UK parliamentary by-election

The 1960 Tiverton by-election was a parliamentary by-election for the British House of Commons constituency of Tiverton on 16 November 1960.

==Vacancy==
The by-election was caused by the elevation of the sitting Conservative MP, Rt Hon. Derick Heathcoat-Amory to the House of Lords on 1 September 1960. He had been MP here since holding the seat in 1945.

==Election history==
Tiverton had been won by the Conservatives at every election since 1924 when they gained the seat from the Liberals. The result at the last General Election was as follows;

1959 general election Electorate 48,416
| Party |  | Candidate | Votes | % | ±% |
|---|---|---|---|---|---|
|  | Conservative | Derick Heathcoat-Amory | 21,714 | 55.6 | −8.7 |
|  | Labour | John Dunwoody | 9,836 | 25.2 | −10.5 |
|  | Liberal | James J Collier | 7,504 | 19.2 | New |
| Majority |  |  | 11,878 | 30.4 | +1.9 |
| Turnout |  |  | 39,054 | 80.7 | +4.4 |
|  | Conservative hold |  | Swing |  |  |

==Candidates==
The Conservatives selected 29-year-old Robin Maxwell-Hyslop. He contested the Derby North constituency at the 1959 general election. He was Personal Assistant to the director and general manager of the aero engine division of Rolls-Royce from 1954 to 1960.
Labour selected a new candidate in 35-year-old Raymond Dobson. At the last General election he was Labour candidate for Torrington.
The Liberals re-selected 42-year-old James Collier who contested the constituency in 1959. He was a local farmer, his family had farmed in the parish of Culmstock since 1600.

==Result==

The Conservatives held the seat with a reduced majority.

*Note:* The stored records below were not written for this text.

(** ** Exceptions stay inside the pipeline *)

Lemma for_of_returns {A} (xs : list A) (body : A -> M unit) :
  (forall x w, (body x w).1 = Returned tt) ->
  forall w, (for_of xs body w).1 = Returned tt.
Proof.
  intros Hb. induction xs as [|x xs IH]; intros w; simpl; [reflexivity|].
  unfold bind. specialize (Hb x w).
  destruct (body x w) as [[[]|e] w1]; simpl in *; [apply IH | discriminate].
Qed.

Lemma processReadyFile_returns (w : World) (filePath : string) :
  (processReadyFile filePath w).1 = Returned tt.
Proof.
  unfold processReadyFile, bind at 1, console_log at 1, try_catch.
  match goal with |- context [let (_, _) := ?body ?w0 in _] =>
    destruct (body w0) as [[[]|e] w1] end; reflexivity.
Qed.

(** ** What a computation adds to the console *)

Lemma grows_ret {A} (a : A) : grows (ret a).
Proof. intros w. exists []. simpl. now rewrite app_nil_r. Qed.

Lemma grows_console_log (e : LogEntry) : grows (console_log e).
Proof. intros w. now exists [e]. Qed.

Lemma grows_bind {A B} (m : M A) (k : A -> M B) :
  grows m -> (forall a, grows (k a)) -> grows (bind m k).
Proof.
  intros Hm Hk w. unfold bind. destruct (Hm w) as [l Hl].
  destruct (m w) as [[a|e] w1]; simpl in *.
  - destruct (Hk a w1) as [l' Hl']. exists (l ++ l')%list.
    now rewrite Hl', Hl, app_assoc.
  - now exists l.
Qed.

Lemma grows_try_catch {A} (m : M A) (h : JsError -> M A) :
  grows m -> (forall e, grows (h e)) -> grows (try_catch m h).
Proof.
  intros Hm Hh w. unfold try_catch. destruct (Hm w) as [l Hl].
  destruct (m w) as [[a|e] w1]; simpl in *.
  - now exists l.
  - destruct (Hh e w1) as [l' Hl']. exists (l ++ l')%list.
    now rewrite Hl', Hl, app_assoc.
Qed.

Lemma grows_silent {A} (m : M A) :
  (forall w, console (m w).2 = console w) -> grows m.
Proof. intros H w. exists []. now rewrite H, app_nil_r. Qed.

Lemma grows_readCoordinationFile : grows readCoordinationFile.
Proof.
  intros w. unfold readCoordinationFile.
  destruct (coordination_file w).
  - exists []. simpl. now rewrite app_nil_r.
  - now exists [Log "Failed to read coordination file:"].
Qed.

Lemma grows_identifier (locals : list (string * CoordinationData)) (x : string) :
  grows (identifier locals x).
Proof.
  apply grows_silent. intros w. unfold identifier.
  destruct (List.find _ locals); reflexivity.
Qed.

Lemma grows_writeCoordinationFile (data : CoordinationData) :
  grows (writeCoordinationFile data).
Proof. apply grows_bind; [|intros _]; apply grows_console_log. Qed.

Lemma grows_applyEnhancements (originalPath enhancedContent : string) :
  grows (applyEnhancements originalPath enhancedContent).
Proof.
  unfold applyEnhancements.
  apply grows_bind; [apply grows_console_log|]. intros ?.
  apply grows_bind; [now apply grows_silent|]. intros currentContent.
  apply grows_bind; [now apply grows_silent|]. intros ?.
  apply grows_bind; [now apply grows_silent|]. intros ?.
  apply grows_bind; [now apply grows_silent|]. intros ?.
  apply grows_console_log.
Qed.

Lemma grows_removeFileFromCoordination (filePath : string) :
  grows (removeFileFromCoordination filePath).
Proof.
  unfold removeFileFromCoordination.
  apply grows_bind; [apply grows_readCoordinationFile|]. intros c.
  destruct (negb _); [|apply grows_ret].
  apply grows_bind; [now apply grows_silent|]. intros ?.
  apply grows_bind; [apply grows_identifier|]. intros d.
  apply grows_writeCoordinationFile.
Qed.

Lemma grows_processReadyFile (filePath : string) : grows (processReadyFile filePath).
Proof.
  unfold processReadyFile.
  apply grows_bind; [apply grows_console_log|]. intros ?.
  apply grows_try_catch; [|intros e; apply grows_console_log].
  apply grows_bind; [now apply grows_silent|]. intros enhancedContent.
  destruct (valid _); [|apply grows_console_log].
  apply grows_bind; [apply grows_console_log|]. intros ?.
  apply grows_bind; [apply grows_applyEnhancements|]. intros ?.
  apply grows_bind; [apply grows_removeFileFromCoordination|]. intros ?.
  apply grows_console_log.
Qed.

Lemma grows_for_of {A} (xs : list A) (body : A -> M unit) :
  (forall x, grows (body x)) -> grows (for_of xs body).
Proof.
  intros Hb. induction xs as [|x xs IH]; simpl; [apply grows_ret|].
  apply grows_bind; [apply Hb | intros _; exact IH].
Qed.

Lemma logs_console_log (e : LogEntry) : logs e (console_log e).
Proof. intros w. now exists [], []. Qed.

Lemma logs_bind_l {A B} (e : LogEntry) (m : M A) (k : A -> M B) :
  logs e m -> (forall a, grows (k a)) -> logs e (bind m k).
Proof.
  intros Hm Hk w. unfold bind. destruct (Hm w) as (l1 & l2 & Hl).
  destruct (m w) as [[a|e'] w1]; simpl in *.
  - destruct (Hk a w1) as [l' Hl']. exists l1, (l2 ++ l')%list.
    rewrite Hl', Hl. now rewrite <- !app_assoc.
  - now exists l1, l2.
Qed.

Lemma logs_bind_r {A B} (e : LogEntry) (m : M A) (k : A -> M B) :
  grows m -> returns m -> (forall a, logs e (k a)) -> logs e (bind m k).
Proof.
  intros Hg Hr Hk w. unfold bind. destruct (Hg w) as [l Hl]. destruct (Hr w) as [a Ha].
  destruct (m w) as [[a'|e'] w1]; simpl in *; [|discriminate].
  destruct (Hk a' w1) as (l1 & l2 & Hl'). exists (l ++ l1)%list, l2.
  rewrite Hl', Hl. now rewrite <- !app_assoc.
Qed.

Lemma logs_emitted {A} (e : LogEntry) (m : M A) (w : World) :
  logs e m -> e ∈ emitted m w.
Proof.
  intros H. destruct (H w) as (l1 & l2 & Hl). unfold emitted.
  rewrite Hl, drop_app_length. apply elem_of_app. right. apply elem_of_cons. now left.
Qed.

Lemma returns_console_log (e : LogEntry) : returns (console_log e).
Proof. intros w. now exists tt. Qed.

Lemma returns_processReadyFile (filePath : string) : returns (processReadyFile filePath).
Proof. intros w. exists tt. apply processReadyFile_returns. Qed.

(** The body of the poll's loop. *)
Lemma poll_body_grows (file : string) :
  grows (if JS.endsWith file ".ready" then
           console_log (Log ("SYSTEM: Found ready file: " +:+ file)) ;;;
           processReadyFile file
         else ret tt).
Proof.
  destruct (JS.endsWith file ".ready"); [|apply grows_ret].
  apply grows_bind; [apply grows_console_log | intros _; apply grows_processReadyFile].
Qed.

Lemma poll_body_returns (file : string) :
  returns (if JS.endsWith file ".ready" then
             console_log (Log ("SYSTEM: Found ready file: " +:+ file)) ;;;
             processReadyFile file
           else ret tt).
Proof.
  intros w. exists tt. destruct (JS.endsWith file ".ready"); [|reflexivity].
  unfold bind, console_log at 1. apply processReadyFile_returns.
Qed.

(** Every element of the list gets its turn: a line that the body logs for
    [x] is logged by the loop, whatever the turns before it did, as long as
    no turn throws. *)
Lemma for_of_logs {A} (e : LogEntry) (xs : list A) (body : A -> M unit) (x : A) :
  (forall y, grows (body y)) -> (forall y, returns (body y)) ->
  x ∈ xs -> logs e (body x) -> logs e (for_of xs body).
Proof.
  intros Hg Hr Hin He. induction xs as [|y xs IH]; [now apply elem_of_nil in Hin|].
  cbn [for_of]. apply elem_of_cons in Hin as [Hx|Hin].
  - subst y. apply logs_bind_l; [exact He | intros _; now apply grows_for_of].
  - apply logs_bind_r; [apply Hg | apply Hr | intros _; now apply IH].
Qed.

Lemma indexOf_from_listed (arr : list string) (x : string) (i : Z) :
  0 <= i -> x ∈ arr -> 0 <= JS.indexOf_from i arr x.
Proof.
  revert i. induction arr as [|y arr IH]; intros i Hi Hin; [now apply elem_of_nil in Hin|].
  cbn [JS.indexOf_from]. destruct (String.eqb_spec y x) as [|Hne]; [exact Hi|].
  apply elem_of_cons in Hin as [->|Hin]; [contradiction|].
  apply IH; [lia | exact Hin].
Qed.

Tiverton by-election, 1960 Electorate 48,956
| Party |  | Candidate | Votes | % | ±% |
|---|---|---|---|---|---|
|  | Conservative | Robin Maxwell-Hyslop | 15,308 | 45.7 | −9.9 |
|  | Liberal | James J Collier | 12,268 | 36.7 | +17.5 |
|  | Labour | Raymond F H Dobson | 5,895 | 17.6 | −7.6 |
| Majority |  |  | 3,040 | 9.0 | −21.4 |
| Turnout |  |  | 33,471 | 68.4 | −12.3 |
|  | Conservative hold |  | Swing |  |  |

==Aftermath==
Maxwell-Hyslop and Collier faced each other again at the following General Election while Dobson moved to contest Bristol North East, where he came second.
The result at the 1964 general election;

General election 1964 Electorate 50,854
| Party |  | Candidate | Votes | % | ±% |
|---|---|---|---|---|---|
|  | Conservative | Robin Maxwell-Hyslop | 19,280 | 47.3 | −8.3 |
|  | Liberal | James J Collier | 14,053 | 34.5 | +15.3 |
|  | Labour | John T Mitchard | 7,393 | 18.2 | −7.6 |
| Majority |  |  | 5,227 | 12.8 | −17.6 |
| Turnout |  |  | 40,726 | 80.1 | −0.6 |
|  | Conservative hold |  | Swing |  |  |

Maxwell-Hyslop retained the seat until he retired at the 1992 general election.